Stuck In (Hallway) Traffic

Courtesy: AJC

John Spink

Courtesy: AJC

We’ve all had times where other people have caused us to do something we weren’t prepared for. Things happen all the time where we wish we could’ve took a different route, or wished we had some type of superpower to get us out of a particular hole. When you feel stuck, you feel claustrophobic, like you can’t get out of something.

 Have you ever had an important appointment or a job that you had to get to at a specific time? Before getting there, you plan out which streets or highways to take. Sometimes the coast is clear, but, more often than not, the coast is cluttered. (This is Atlanta, after all.) And when it’s cluttered, you’re stuck in traffic again. Where am I going with all this?

The stairwell and elevators of North Atlanta High School are exactly like the above scenario. Once you’re in roads or hallways, there’s a chance you’re going to feel stuck or claustrophobic.  We have 10 minutes to get from class to class. About 8 times out of 10, we make it to the next one on time.

“The stairs are too tiring, there are too many people in there, and it’s just plain hard to maneuver”, said Monica Bable, a junior, “I’d rather take the elevator even though it takes a while to get here.”

Bable, unlike others, would rather use some of her class transit time to wait on the elevator. Zach Achaab, a senior, is different. “I’m an athlete, so it’s nothing for me to walk. I will take the stairs,” he said.

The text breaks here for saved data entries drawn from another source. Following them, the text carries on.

Lemma bitunpack8_1bit_spec p : bytes_ok p -> (1 <= length p)%nat ->
  carquet_bitunpack8_1bit p = Some (unpack 1 8 p).
Proof.
  intros Hp Hl. unfold carquet_bitunpack8_1bit. rewrite read_byte_spec by done. kernel 1%nat.
Qed.
Lemma bitunpack8_2bit_spec p : bytes_ok p -> (2 <= length p)%nat ->
  carquet_bitunpack8_2bit p = Some (unpack 2 8 p).
Proof.
  intros Hp Hl. unfold carquet_bitunpack8_2bit. rewrite read_le16_spec by done. kernel 2%nat.
Qed.
Lemma bitunpack8_3bit_spec p : bytes_ok p -> (3 <= length p)%nat ->
  carquet_bitunpack8_3bit p = Some (unpack 3 8 p).
Proof.
  intros Hp Hl. unfold carquet_bitunpack8_3bit. rewrite read_le24_spec by done. kernel 3%nat.
Qed.
Lemma bitunpack8_4bit_spec p : bytes_ok p -> (4 <= length p)%nat ->
  carquet_bitunpack8_4bit p = Some (unpack 4 8 p).
Proof.
  intros Hp Hl. unfold carquet_bitunpack8_4bit. rewrite read_le32_spec by done. kernel 4%nat.
Qed.
Lemma bitunpack8_5bit_spec p : bytes_ok p -> (5 <= length p)%nat ->
  carquet_bitunpack8_5bit p = Some (unpack 5 8 p).
Proof.
  intros Hp Hl. unfold carquet_bitunpack8_5bit. rewrite read_le40_spec by done. kernel 5%nat.
Qed.
Lemma bitunpack8_6bit_spec p : bytes_ok p -> (6 <= length p)%nat ->
  carquet_bitunpack8_6bit p = Some (unpack 6 8 p).
Proof.
  intros Hp Hl. unfold carquet_bitunpack8_6bit. rewrite read_le48_spec by done. kernel 6%nat.
Qed.
Lemma bitunpack8_7bit_spec p : bytes_ok p -> (7 <= length p)%nat ->
  carquet_bitunpack8_7bit p = Some (unpack 7 8 p).
Proof.
  intros Hp Hl. unfold carquet_bitunpack8_7bit. rewrite read_le56_spec by done. kernel 7%nat.
Qed.

(** A byte of the input is the 8-bit value at its index. *)
Lemma unpack_val_8 p i b : bytes_ok p -> p !! i = Some b -> unpack_val 8 p (Z.of_nat i) = b.
Proof.
  intros Hp Hb. rewrite <- (Nat.add_0_r i), <- lookup_drop in Hb.
  pose proof (unpack_val_drop 8 p 0 (Z.of_nat i) i Hp) as E. rewrite Z.add_0_r in E.
  rewrite <- E by lia. apply (Forall_drop _ i) in Hp.
  destruct (drop i p) as [|x t]; [done|]. cbn in Hb. simplify_eq.
  apply Forall_cons_iff in Hp as [Hx _]. unfold in_u in Hx.
  unfold unpack_val. cbn [le_val]. rewrite Z.mul_0_l, Z.div_1_r, (Z.mul_comm (2 ^ 8)), Z.mod_add by lia.
  by apply Z.mod_small.
Qed.

Lemma bitunpack8_8bit_spec p : bytes_ok p -> (8 <= length p)%nat ->
  carquet_bitunpack8_8bit p = Some (unpack 8 8 p).
Proof.
  intros Hp Hl. unfold carquet_bitunpack8_8bit.
  assert (forall i, 0 <= i < 8 -> rd p i = Some (unpack_val 8 p i)) as R.
  { intros i Hi. rewrite rd_lookup by lia. rewrite <- (Z2Nat.id i) at 2 by lia.
    destruct (lookup_lt_is_Some_2 p (Z.to_nat i) ltac:(lia)) as [b Hb].
    by rewrite (unpack_val_8 p (Z.to_nat i) b). }
  rewrite (R 0), (R 1), (R 2), (R 3), (R 4), (R 5), (R 6), (R 7) by lia.
  done.
Qed.

(** ** The general loop

    [acc_inv]: after [i] values the accumulator holds the bits of the first
    [byte_pos] bytes that are not consumed yet. *)

Definition acc_inv (p : list Z) (w i acc held bp : Z) : Prop :=
  0 <= bp <= lenZ p /\ held = 8 * bp - i * w /\ 0 <= held <= w + 7 /\
  acc = le_val (take (Z.to_nat bp) p) / 2 ^ (i * w).

Lemma acc_bound p w i acc held bp : bytes_ok p -> 0 <= i * w -> acc_inv p w i acc held bp ->
  0 <= acc < 2 ^ held.
Proof.
  intros Hp Hi (Hb & Hh & Hr & ->).
  pose proof (le_val_bound (take (Z.to_nat bp) p) (Forall_take _ _ _ Hp)) as B.
  rewrite length_take in B. replace (8 * _) with (i * w + held) in B by lia.
  rewrite Z.pow_add_r in B by lia. pose proof (pow2_pos (i * w)).
  split; [apply Z.div_pos; lia|apply Z.div_lt_upper_bound; lia].
Qed.

Lemma refill_step p w i acc held bp b : bytes_ok p -> 0 <= w <= 32 -> 0 <= i -> held < w ->
  acc_inv p w i acc held bp -> rd p bp = Some b ->
  acc_inv p w i (u64 (acc .| (b ≪ held))) (held + 8) (bp + 1).
Proof.
  intros Hp Hw Hi Hlt Hinv Hb. pose proof (acc_bound p w i acc held bp Hp ltac:(lia) Hinv) as Ha.
  destruct Hinv as (Hbp & Hh & Hr & E). pose proof (rd_byte _ _ _ Hp Hb).
  pose proof (rd_bound _ _ _ Hb). rewrite lor_add by lia.
  pose proof (Z.pow_le_mono_r 2 held 32). pose proof (pow2_pos held).
  rewrite u64_small by nia. unfold acc_inv. split_and!; try lia.
  rewrite rd_lookup in Hb by lia. replace (Z.to_nat (bp + 1)) with (S (Z.to_nat bp)) by lia.
  rewrite (take_S_r _ _ b), le_val_snoc, length_take by done.
  replace (8 * _) with (held + i * w) by lia. rewrite Z.pow_add_r by lia.
  pose proof (pow2_pos (i * w)).
  replace (_ + 2 ^ held * 2 ^ (i * w) * b) with
    (le_val (take (Z.to_nat bp) p) + (b * 2 ^ held) * 2 ^ (i * w)) by lia.
  rewrite Z.div_add by lia. lia.
Qed.

Lemma unpack_refill_spec fuel p w i acc held bp : bytes_ok p -> 1 <= w <= 32 -> 0 <= i < 8 ->
  w <= lenZ p -> acc_inv p w i acc held bp -> w - held <= 8 * Z.of_nat fuel ->
  exists acc' held' bp', unpack_refill fuel p w acc held bp = Some (acc', held', bp') /\
    acc_inv p w i acc' held' bp' /\ w <= held'.
Proof.
  revert acc held bp. induction fuel as [|fuel IH]; intros acc held bp Hp Hw Hi Hl Hinv Hf;
    cbn [unpack_refill].
  - case_bool; [lia|]. eauto 6.
  - case_bool; [|eauto 6]. destruct (rd_Some p bp) as [b Hb].
    { destruct Hinv. nia. }
    rewrite Hb. cbn. apply IH; auto; [|lia]. apply refill_step; auto; lia.
Qed.

Lemma general_mask x w : 1 <= w <= 32 -> u32 (x .& u32 (u64 (1 ≪ w) - 1)) = x mod 2 ^ w.
Proof.
  intros Hw. rewrite shiftl_mul, Z.mul_1_l by lia. pose proof (pow2_pos w).
  pose proof (Z.pow_le_mono_r 2 w 32). rewrite u64_small, (u32_small (2 ^ w - 1)) by lia.
  rewrite land_ones_mod by lia. pose proof (Z.mod_pos_bound x (2 ^ w)).
  by rewrite u32_small by lia.
Qed.

Lemma unpack_general_spec p w : bytes_ok p -> 1 <= w <= 32 -> w <= lenZ p ->
  forall n i acc held bp, i + Z.of_nat n = 8 -> 0 <= i -> acc_inv p w i acc held bp ->
  unpack_general n p w acc held bp = Some ((λ k, unpack_val w p (i + Z.of_nat k)) <$> seq 0 n).
Proof.
  intros Hp Hw Hl n. induction n as [|n IH]; intros i acc held bp Hn Hi Hinv; [done|].
  cbn [unpack_general].
  destruct (unpack_refill_spec (Z.to_nat w) p w i acc held bp) as (acc' & held' & bp' & -> & I & Hh);
    auto; try lia.
  { destruct Hinv as (_ & _ & ? & _). lia. }
  cbn. rewrite (IH (i + 1)); [|lia|lia|].
  - cbn. f_equal. rewrite general_mask by lia. f_equal.
    + destruct I as (? & ? & ? & ->). rewrite Z.add_0_r.
      apply (unpack_val_take w p i (Z.to_nat bp')); auto; lia.
    + rewrite <- fmap_S_seq, <- list_fmap_compose. apply list_fmap_ext. intros ? k _. cbn. f_equal. lia.
  - destruct I as (? & ? & ? & ->). unfold acc_inv. split_and!; try lia.
    pose proof (pow2_pos (i * w)). pose proof (pow2_pos w).
    rewrite shiftr_div, Z.div_div, <- Z.pow_add_r by nia. do 2 f_equal. lia.
Qed.

(** ** The contract of the kernel table

    What [bitpack.c] and [rle.c] rely on: an installed kernel unpacks like the scalar
    code, a wide kernel like a whole number of groups of eight. *)

Class UnpackKernelsOk (K : UnpackKernels) := {
  kernel8_ok : forall w fn p, 1 <= w <= 32 -> bitunpack8_u32 w = Some fn ->
    bytes_ok p -> w <= lenZ p -> fn p = Some (unpack w 8 p);
  kernel_wide_ok : forall w n fn, 1 <= w <= 32 -> bitunpack_wide w = Some (n, fn) ->
    exists g, n = 8 * g /\ 0 <= g < 2 ^ 16 /\
      forall p, bytes_ok p -> g * w <= lenZ p -> fn p = Some (unpack w (Z.to_nat n) p) }.

#[export] Instance scalar_kernels_ok : UnpackKernelsOk scalar_kernels.
Proof. by split. Qed.

(** A table that has every kernel. *)
Definition full_kernels : UnpackKernels :=
  {| bitunpack8_u32 := λ w, Some (λ p, Some (unpack w 8 p));
     bitunpack_wide := λ w, Some (32, λ p, Some (unpack w 32 p)) |}.

#[export] Instance full_kernels_ok : UnpackKernelsOk full_kernels.
Proof. split; cbn; intros; simplify_eq; [done|]. exists 4. split_and!; auto; lia. Qed.

Lemma packed_size_spec count w : 0 <= count -> 0 <= w -> count * w + 7 < 2 ^ 64 ->
  carquet_packed_size count w = (count * w + 7) / 8.
Proof.
  intros. unfold carquet_packed_size. by rewrite (u64_small (count * w)), u64_small by nia.
Qed.

Section UnpackSpec.
Context {K : UnpackKernels} {KOk : UnpackKernelsOk K}.

Lemma bitunpack8_32_0 p : carquet_bitunpack8_32 p 0 = Some (replicate 8 0).
Proof. done. Qed.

Outside of school, our parents and other adults contend with traffic and congestion. North Atlanta students have their own kind of traffic, only it’s different in that it’s on the elevators or the stairwells. They say that school is supposed to prepare us for the real world. And since we’re going to be navigating traffic when we’re in our jobs and careers, I guess we’re getting that “real world” experience, right there in crowded stairwells and elevators.